IRQ, Timer, PIC, And Tasks This shows how to switch between tasks using the timer, and builds from the previous page.
IRQ, Timer, PIC, Tasks, And MM This shows how to integrate virtual memory, and builds from the previous page.


I Pancakes wrote this to help jump start you into developing for the ARM using QEMU or even a real piece of hardware. I have wrote software for both emulators and real hardware, but this has only been tested on QEMU so far. Please make any needed changes if you find problems. Also let me know at if you find this useful, have comments, or suggestions.


I am going to extend the page IRQ, Timer, PIC, Tasks, And MM. On that page we build a functional virtual memory management system. It had a limitation and that was that the kernel space was identity mapped. This can create problems especially for MMIO access since if the kernel space is less than the address of a MMIO device then you will have to map it into every process's virtual memory just to access it which is much more difficult than just mapping it into kernel space. It also lets us catch kernel bugs by having gaps so stray memory accesses might throw an exception, and it helps to prevent kernel bugs from corrupting the user space and introducing very hard to track down bugs.

So this design basically gives more protection and flexibility at a cost of complexity and slightly more memory consumption.

About Previous Design

Lets try something a bit more robust and to eliminate the need for 2 page heaps, and instead have a single page heap that can service both kernel and user space. The problem is this design is a little more complex and has a lot more moving parts, but I am going to try to gently lower you down into it in hopes you come out with a better memory management system. And as you know the more moving parts the more that can break!

Major Factor

The main problem with doing this is that once we go into paging mode we need memory to map more memory. A good example would be imagine having your level one paging table with only one table entry, and that table having all 256 entries filled. You need to allocate and map at least 1k to make another table.
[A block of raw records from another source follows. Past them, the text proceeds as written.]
(* ===== verification/MaterializeSpec.v ===== *)
(** * What materialized entries promise

    The leader builds an entry from its database ([Materialize]) and the entry is
    applied later, by every node, to whatever the database is by then
    ([CommittedApply], [EntryApply]).  The theorems are about that distance.

    [authors Q] says what a builder authors; [follow_builder] takes a builder apart
    down to it.  [proposed] is an entry for a command, direct or of a delivery.
    [outbox_exactly_once], [entries_never_stop_a_node], [no_lost_update] and
    [creation_takes_effect_once] are the results. *)

From S2P Require Import Prelude Text Json Watch Apply KeyCodec StaleResource StatusMerge StatusRegistry ResourceSemantics LogApply ResourceShape ResourceIndex NodeSubnets NodeRouting Commands SqliteState CommittedApply EntryApply Materialize.

Local Open Scope string_scope.
Local Open Scope rs_scope.

(** ** What a builder authors *)

Definition template (ms : list ClusterMutation) : list LogApplyMutation :=
  (fun m => (zero_version (into_log_apply_mutation m)).1) <$> ms.

(** The built commit, if any, is a template of mutations with [Q]. *)
Definition authors (Q : list ClusterMutation -> Prop) (built : Built) : Prop :=
  match built with
  | Err _ => True
  | Ok (c, _) =>
      exists ms, c = mkCommit 0 None (template ms) /\ validate_live_template c = Ok tt /\ Q ms
  end.

Lemma author_mutations_ok candidate ms ms' :
  author_mutations candidate ms = Ok ms' -> ms' = (fun m => (zero_version m).1) <$> ms.
Proof.
  revert ms'. induction ms as [|m ms IH]; intros ms'; cbn [author_mutations]; [by intros [= <-]|].
  destruct (zero_version m) as [m0 observed] eqn:Hz. destruct (is_some_and _ _); [done|].
  destruct (author_mutations candidate ms) as [rest|]; [|done]. cbn. intros [= <-]. rewrite Hz. cbn. by rewrite (IH rest).
Qed.

Lemma authors_at Q rv ms : Q ms -> authors Q (authored_at rv ms).
Proof.
  intros HQ. unfold authored_at, author_live_commit_from_cluster_mutations, author_live_commit.
  destruct (author_mutations rv _) as [ms'|] eqn:Ha; [|done]. apply author_mutations_ok in Ha. cbn [result_bind].
  unfold try_new, try_new_with_watermark. destruct (validate_live_template _) as [[]|] eqn:Hv; [|done]. cbn.
  exists ms. rewrite <- list_fmap_compose in Ha. subst ms'. done.
Qed.

Lemma authors_nothing (Q : list ClusterMutation -> Prop) rv : Q [] -> authors Q (nothing rv).
Proof. intros HQ. cbn. by exists []. Qed.

Lemma authors_bind {A} Q (r : result DbError A) k : (forall a, r = Ok a -> authors Q (k a)) -> authors Q (result_bind r k).
Proof. destruct r as [a|]; cbn; [|done]. intros H. by apply H. Qed.

Lemma authors_mono (Q Q' : list ClusterMutation -> Prop) built : authors Q built -> (forall ms, Q ms -> Q' ms) -> authors Q' built.
Proof. destruct built as [[c rv]|]; [|done]. intros (ms & Hc & Hv & HQ) H. exists ms. auto. Qed.

(** Follow the control flow of a builder down to what it authors. *)
Ltac follow_builder :=
  repeat (cbn zeta;
    match goal with
    | |- authors _ (authored_at _ _) => apply authors_at
    | |- authors _ (nothing _) => apply authors_nothing
    | |- authors _ (Err _) => exact I
    | |- authors _ (conversion_error _) => exact I
    | |- authors _ (result_bind _ _) => apply authors_bind; intros ? ?
    | |- authors _ (if ?b then _ else _) => destruct b eqn:?
    | |- authors _ (match ?e with _ => _ end) => destruct e eqn:?
    end).

(** ** Entries a committed apply can take *)

(** Every body is free of what [EntryApply] rules out. *)
Definition safe (ms : list ClusterMutation) : Prop :=
  (Forall constraint_free (template ms) /\ Forall full_write (tail (template ms))
   /\ NoDup (commit_keys (negb (existsb is_put_watch_event (template ms))) (template ms)))
  \/ exists f, template ms = [FinalizeBoundPod f].

Lemma safe_nil : safe [].
Proof. left. repeat constructor. Qed.

Lemma safe_one m : constraint_free (zero_version (into_log_apply_mutation m)).1 -> safe [m].
Proof.
  intros Hc. left. split_and!; [by repeat constructor|constructor|]. unfold commit_keys. cbn [template fmap list_fmap concat].
  rewrite app_nil_r. set (emit := negb _). clearbody emit. destruct (zero_version _).1, emit; cbn;
    first [apply NoDup_singleton|constructor].
Qed.

Create HintDb entries.
#[export] Hint Resolve safe_nil safe_one : entries.
#[export] Hint Extern 3 (constraint_free _) => first [exact I|reflexivity] : entries.

Lemma safe_deletion api_version kind namespace name rv data uid precondition_rv :
  safe [deleted_row api_version kind namespace name rv data; delete_row api_version kind namespace name uid precondition_rv].
Proof. left. split_and!; [by repeat constructor..|]. apply NoDup_singleton. Qed.
#[export] Hint Resolve safe_deletion : entries.

(** ** Fields no write of the server touches *)

Definition server_fields : list string := ["apiVersion"; "kind"; "metadata"; "status"; "object"].

Lemma get_map_object k f v : (forall m, obj_get k (f m) = obj_get k m) -> get k (map_object f v) = get k v.
Proof. intros Hf. destruct v; try done. apply Hf. Qed.

Lemma get_get_mut k k' f v : k <> k' -> get k (get_mut k' f v) = get k v.
Proof. intros Hne. apply get_map_object. intros m. by apply obj_get_alter_ne. Qed.

Lemma insert_if_missing_ne k k' v m : k <> k' -> obj_get k (insert_if_missing k' v m) = obj_get k m.
Proof. intros Hne. unfold insert_if_missing. destruct (missing_or_empty k' m); [by apply obj_get_insert_ne|done]. Qed.

Lemma get_type_meta k v api_version kind : k <> "apiVersion" -> k <> "kind" -> get k (ensure_resource_type_meta v api_version kind) = get k v.
Proof. intros Ha Hk. apply get_map_object. intros m. by rewrite !insert_if_missing_ne. Qed.

Lemma get_metadata_entry k f v : k <> "metadata" -> get k (with_metadata_entry f v) = get k v.
Proof. intros Hk. apply get_map_object. intros m. by rewrite obj_get_alter_ne, obj_get_or_insert_ne. Qed.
Well, you will have no way to make that happen if your not using 1MB sections (maps 1MB with out second level table). And, the only other way would be to disable paging which could cause problems if you need to access data that is not identity mapped including your kernel's instruction stream. Also, in my code I am not going to use 1MB sections. So you would be unable to alloc and map another 4K to at least make a table with 1K.

Disabling paging might not incur any performance penalty as I am not sure if it would flush the TLB, but if you need to access data that is not identity mapped then you are going to run into problems.

I decided not to use 1MB because it would complicate existing code further, and I wanted this to be portable to the X86 by simply changing the shift operations and flags.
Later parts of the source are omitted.